** Work instruction **
One part of the entries below is wanted: the lines from the one containing "Lemma find_listing_sell lids" through the one containing "assert (Hid : Listing.id". Write those out exactly and nothing else.
== Segment start ==
(** When the loop completes, its effect in closed form: one order row
    per item, appended in order, none of whose inserts came back with an
    [error], and the applied updates. *)
Lemma for_of_item_ok uid session items : forall w w',
  for_of items (completeCheckout_item ctx uid session) w = (Returned tt, w') ->
  exists ls,
    map CartItem.listings items = map Some ls /\
    orders (db w') =
      orders (db w) ++ map (fun il => order_row uid session (fst il) (snd il))
                         (combine items ls) /\
    Forall (fun o => order_insert_error ctx o = false)
      (map (fun il => order_row uid session (fst il) (snd il)) (combine items ls)) /\
    listings (db w') =
      sell (applied ctx (map CartItem.listing_id items)) (listings (db w)).
Proof.
  induction items as [|item items IH]; intros w w' H.
  - inversion H; subst. exists []. cbn. rewrite app_nil_r, sell_nil.
    repeat split; constructor.
  - cbn [for_of] in H. unfold bind at 1 in H.
    unfold completeCheckout_item in H at 1.
    destruct (CartItem.listings item) as [l|] eqn:El; [|discriminate].
    unfold bind at 1, insert_order in H.
    destruct (order_insert_error ctx _) eqn:Ei; cbn in H; [discriminate|].
    unfold bind, update_listing_status in H; cbn in H.
    destruct (listing_update_error ctx _) eqn:Eu; cbn in H;
      apply IH in H; cbn in H; destruct H as (ls & Hl & Ho & Hi & Hs);
      exists (l :: ls); cbn [map combine fst snd];
      rewrite El, Hl, Ho, <- app_assoc, Hs;
      unfold applied; cbn [filter]; rewrite Eu; cbn [negb];
      (repeat split; trivial); try (constructor; assumption).
    apply sell_cons.
Qed.

(** *** [completeCheckout] *)

(** What a returning call went through. *)
Lemma completeCheckout_returned sid w r w' :
  completeCheckout ctx sid w = (Returned r, w') ->
  exists uid session w1,
    auth_user ctx = Some uid /\
    session_of sid w = Some session /\
    Session.payment_status session = "paid" /\
    cart_select_error ctx = false /\
    cart_delete_error ctx = false /\
    for_of (map (embed_listing (db w))
              (cart_rows_of (metadata_cart_item_ids session) uid (db w)))
      (completeCheckout_item ctx uid session) w = (Returned tt, w1) /\
    w' = mkWorld
           (set_cart_items (db w1)
              (filter (fun c => negb (mem (CartRow.id c) (metadata_cart_item_ids session)))
                 (cart_items (db w1))))
           (stripe w1) /\
    r = mkSuccess true.
Proof.
  unfold completeCheckout, bind, getUser, ret. intros H.
  destruct (auth_user ctx) as [uid|]; [|discriminate].
  unfold stripe_sessions_retrieve in H.
  destruct (session_of sid w) as [session|]; [|discriminate].
  destruct (Session.payment_status session =? "paid") eqn:Ep; [|discriminate].
  cbn [negb] in H. unfold select_cart_items in H.
  destruct (cart_select_error ctx); [discriminate|]. cbn in H.
  destruct (for_of _ _ w) as [[[]|e] w1] eqn:Eloop; [|discriminate].
  unfold delete_cart_items in H.
  destruct (cart_delete_error ctx); cbn in H; [discriminate|].
  inversion H; subst. exists uid, session, w1.
  apply String.eqb_eq in Ep. repeat split; trivial.
Qed.

Lemma embedded_listings d rows : forall ls,
  map CartItem.listings (map (embed_listing d) rows) = map Some ls ->
  exists ls',
    Forall2 (fun c l => find_listing d (CartRow.listing_id c) = Some l) rows ls' /\
    forall uid session,
      map (fun il => order_row uid session (fst il) (snd il))
        (combine (map (embed_listing d) rows) ls)
      = map (fun cl => order_for uid session (fst cl) (snd cl)) (combine rows ls').
Proof.
  induction rows as [|c rows IH]; intros [|l ls] H; try discriminate.
  - exists []. split; [constructor | reflexivity].
  - cbn in H. injection H as Hl Hrest.
    destruct (IH ls Hrest) as (ls' & HF & Ho).
    destruct (find_listing d (CartRow.listing_id c)) as [l0|] eqn:El; [|discriminate].
    exists (l0 :: ls'). split.
    + constructor; assumption.
    + intros uid session. cbn. rewrite Ho. f_equal.
      injection Hl as <-. reflexivity.
Qed.

(** The store after a returning call, in closed form. *)
Lemma completeCheckout_effects sid w r w' :
  completeCheckout ctx sid w = (Returned r, w') ->
  exists uid session ls,
    auth_user ctx = Some uid /\
    session_of sid w = Some session /\
    Session.payment_status session = "paid" /\
    let ids := metadata_cart_item_ids session in
    let rows := cart_rows_of ids uid (db w) in
    Forall2 (fun c l => find_listing (db w) (CartRow.listing_id c) = Some l) rows ls /\
    orders (db w') =
      orders (db w)
      ++ map (fun cl => order_for uid session (fst cl) (snd cl)) (combine rows ls) /\
    listings (db w') =
      sell (applied ctx (map CartRow.listing_id rows)) (listings (db w)) /\
    cart_items (db w') =
      filter (fun c => negb (mem (CartRow.id c) ids)) (cart_items (db w)) /\
    stripe w' = stripe w /\
    r = mkSuccess true.
Proof.
  intros H. apply completeCheckout_returned in H.
  destruct H as (uid & session & w1 & Hu & Hs & Hp & _ & _ & Hloop & -> & ->).
  pose proof (for_of_item_frame _ _ _ _ _ _ Hloop) as (Hc & Hst & _ & _).
  apply for_of_item_ok in Hloop. destruct Hloop as (ls & Hl & Ho & _ & Hli).
  destruct (embedded_listings _ _ _ Hl) as (ls' & HF & Hrows).
  exists uid, session, ls'. cbn.
  rewrite Ho, Hrows, Hli, Hc, Hst, map_map. repeat split; trivial.
Qed.

End Checkout.

(** ** Claims on [completeCheckout] *)

(** C4. For an authenticated caller and a session whose payment status is
    anything other than "paid", [completeCheckout] throws "Payment not
    completed" and the store is exactly as before: no order row, no
    listing status change, no cart deletion. *)
Theorem completeCheckout_not_paid ctx sid w uid session :
  auth_user ctx = Some uid ->
  session_of sid w = Some session ->
  Session.payment_status session <> "paid" ->
  completeCheckout ctx sid w = (Threw PaymentNotCompletedError, w).
Proof.
  intros Hu Hs Hp.
  unfold completeCheckout, bind, getUser, ret, stripe_sessions_retrieve.
  rewrite Hu, Hs.
  destruct (Session.payment_status session =? "paid") eqn:E.
  - apply String.eqb_eq in E. contradiction.
  - reflexivity.
Qed.

Lemma completeCheckout_not_paid_witness :
  completeCheckout (healthy (Some "buyer")) "cs_1" w_unpaid
  = (Threw PaymentNotCompletedError, w_unpaid).
Proof.
  eapply completeCheckout_not_paid.
  - reflexivity.
  - reflexivity.
  - cbn. discriminate.
Defined.

Lemma filter_filter_same {A} (p : A -> bool) l : filter p (filter p l) = filter p l.
Proof.
  induction l as [|x l IH]; cbn; [reflexivity|].
  destruct (p x) eqn:E; cbn; [rewrite E, IH|]; trivial.
Qed.

Lemma cart_rows_after_delete ids uid d :
  cart_rows_of ids uid
    (set_cart_items d (filter (fun c => negb (mem (CartRow.id c) ids)) (cart_items d)))
  = [].
Proof.
  unfold cart_rows_of. cbn.
  induction (cart_items d) as [|c cs IH]; cbn; [reflexivity|].
  destruct (mem (CartRow.id c) ids) eqn:E; cbn; [assumption|].
  rewrite E. cbn. assumption.
Qed.

(** C2. Once a call of [completeCheckout] has returned for a session, the
    metadata's cart-item ids match no cart row of any buyer; a second
    call for the same session, whatever the store answers, leaves the
    whole store as it is (no order row is added); and when the caller is
    signed in and the select and the delete come back without error, the
    second call returns [{ success: true }]. *)
Theorem completeCheckout_twice ctx1 sid w r w1 :
  completeCheckout ctx1 sid w = (Returned r, w1) ->
  exists session,
    session_of sid w1 = Some session /\
    (forall uid, cart_rows_of (metadata_cart_item_ids session) uid (db w1) = []) /\
    forall ctx2,
      snd (completeCheckout ctx2 sid w1) = w1 /\
      (auth_user ctx2 <> None ->
       cart_select_error ctx2 = false ->
       cart_delete_error ctx2 = false ->
       fst (completeCheckout ctx2 sid w1) = Returned (mkSuccess true)).
Proof.
  intros H. apply completeCheckout_returned in H.
  destruct H as (uid & session & wl & _ & Hs & Hp & _ & _ & Hloop & -> & _).
  pose proof (for_of_item_frame _ _ _ _ _ _ _ Hloop) as (_ & Hst & _ & _).
  exists session.
  assert (Hs' : forall d, session_of sid (mkWorld d (stripe wl)) = Some session).
  { intros d. unfold session_of in *. cbn. now rewrite Hst. }
  split; [apply Hs'|]. split; [intros u; apply cart_rows_after_delete|].
  intros ctx2.
  unfold completeCheckout, bind, getUser, ret, stripe_sessions_retrieve.
  destruct (auth_user ctx2) as [u|]; [|split; [reflexivity | congruence]].
  rewrite Hs', Hp, String.eqb_refl. cbn [negb].
  unfold select_cart_items.
  destruct (cart_select_error ctx2); [split; [reflexivity | discriminate]|].
  cbn [error data db]. rewrite cart_rows_after_delete. cbn [map for_of].
  unfold delete_cart_items, throw.
  destruct (cart_delete_error ctx2); cbn; [split; [reflexivity | discriminate]|].
  rewrite filter_filter_same. split; [|reflexivity].
  destruct wl as [[]]; reflexivity.
Qed.

Lemma completeCheckout_twice_witness :
  completeCheckout (healthy (Some "buyer")) "cs_1" w_done
  = (Returned (mkSuccess true), w_done).
Proof.
  destruct (completeCheckout_twice (healthy (Some "buyer")) "cs_1" w_paid
              (mkSuccess true) w_done) as (session & _ & _ & Hsecond).
  - vm_compute. reflexivity.
  - destruct (Hsecond (healthy (Some "buyer"))) as [Hw Hr].
    rewrite (surjective_pairing (completeCheckout _ _ w_done)), Hw, Hr.
    + reflexivity.
    + discriminate.
    + reflexivity.
    + reflexivity.
Defined.



Lemma find_listing_sell lids d d' lid l :
  listings d' = sell lids (listings d) ->
  find_listing d lid = Some l ->
  find_listing d' lid
  = Some (if mem lid lids then with_status "sold" l else l).
Proof.
  unfold find_listing, sell. intros -> H.
  induction (listings d) as [|x xs IH]; [discriminate|].
  cbn [find map] in *.
  assert (Hid : Listing.id (if mem (Listing.id x) lids then with_status "sold" x else x)
                = Listing.id x) by (destruct (mem (Listing.id x) lids); reflexivity).
  rewrite Hid. destruct (Listing.id x =? lid) eqn:E.
  - injection H as ->. apply String.eqb_eq in E. now rewrite E.
  - auto.
Qed.

(** C3, as amended.  When [completeCheckout] returns for a paid session:
    the orders table is the one before the call followed by exactly one
    new row for each of the caller's cart rows named by the session
    metadata, in order, with buyer = caller, seller and amount taken from
    the row's listing in the store, status "completed" and the session's
    payment reference; each such listing whose status update the store
    applied reads "sold"; and all matched cart items are deleted: none of
    the caller's cart rows named by the metadata is left. *)
Theorem completeCheckout_success ctx sid w r w' :
  completeCheckout ctx sid w = (Returned r, w') ->
  exists uid session ls,
    auth_user ctx = Some uid /\
    session_of sid w = Some session /\
    Session.payment_status session = "paid" /\
    let ids := metadata_cart_item_ids session in
    let rows := cart_rows_of ids uid (db w) in
    Forall2 (fun c l => find_listing (db w) (CartRow.listing_id c) = Some l) rows ls /\
    orders (db w') =
      orders (db w)
      ++ map (fun cl => order_for uid session (fst cl) (snd cl)) (combine rows ls) /\
    (forall c, In c rows ->
       listing_update_error ctx (CartRow.listing_id c) = false ->
       exists l, find_listing (db w') (CartRow.listing_id c) = Some l /\
                 Listing.status l = "sold") /\
    cart_rows_of ids uid (db w') = [] /\
    (forall c, In c rows -> ~ In c (cart_items (db w'))).
Proof.
  intros H. apply completeCheckout_effects in H.
  destruct H as (uid & session & ls & Hu & Hs & Hp & HF & Ho & Hl & Hc & _ & _).
  exists uid, session, ls. cbn zeta. repeat split; trivial.
  - intros c Hin Hupd.
    assert (Hfind : exists l, find_listing (db w) (CartRow.listing_id c) = Some l).
    { clear - HF Hin. induction HF as [|c0 l0 rows0 ls0 H0 _ IH]; [contradiction|].
      destruct Hin as [<-|Hin]; eauto. }
    destruct Hfind as [l Hfind].
    rewrite (find_listing_sell _ _ _ _ _ Hl Hfind).
    assert (Hmem : mem (CartRow.listing_id c)
                     (applied ctx (map CartRow.listing_id
                        (cart_rows_of (metadata_cart_item_ids session) uid (db w))))
                   = true).
    { apply mem_In. unfold applied. apply filter_In. split.
      - now apply in_map.
      - now rewrite Hupd. }
    rewrite Hmem. eexists. split; reflexivity.
  - rewrite <- (cart_rows_after_delete (metadata_cart_item_ids session) uid (db w)).
    unfold cart_rows_of. rewrite Hc. reflexivity.
  - intros c Hin Hin'. rewrite Hc in Hin'. apply filter_In in Hin'.
    destruct Hin' as [_ Hn]. unfold cart_rows_of in Hin.
    apply filter_In in Hin. destruct Hin as [_ Hy].
    apply andb_true_iff in Hy. destruct Hy as [Hy _]. rewrite Hy in Hn.
    discriminate.
Qed.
== Segment end ==
** Response to this exercise **
Lemma find_listing_sell lids d d' lid l :
  listings d' = sell lids (listings d) ->
  find_listing d lid = Some l ->
  find_listing d' lid
  = Some (if mem lid lids then with_status "sold" l else l).
Proof.
  unfold find_listing, sell. intros -> H.
  induction (listings d) as [|x xs IH]; [discriminate|].
  cbn [find map] in *.
  assert (Hid : Listing.id (if mem (Listing.id x) lids then with_status "sold" x else x)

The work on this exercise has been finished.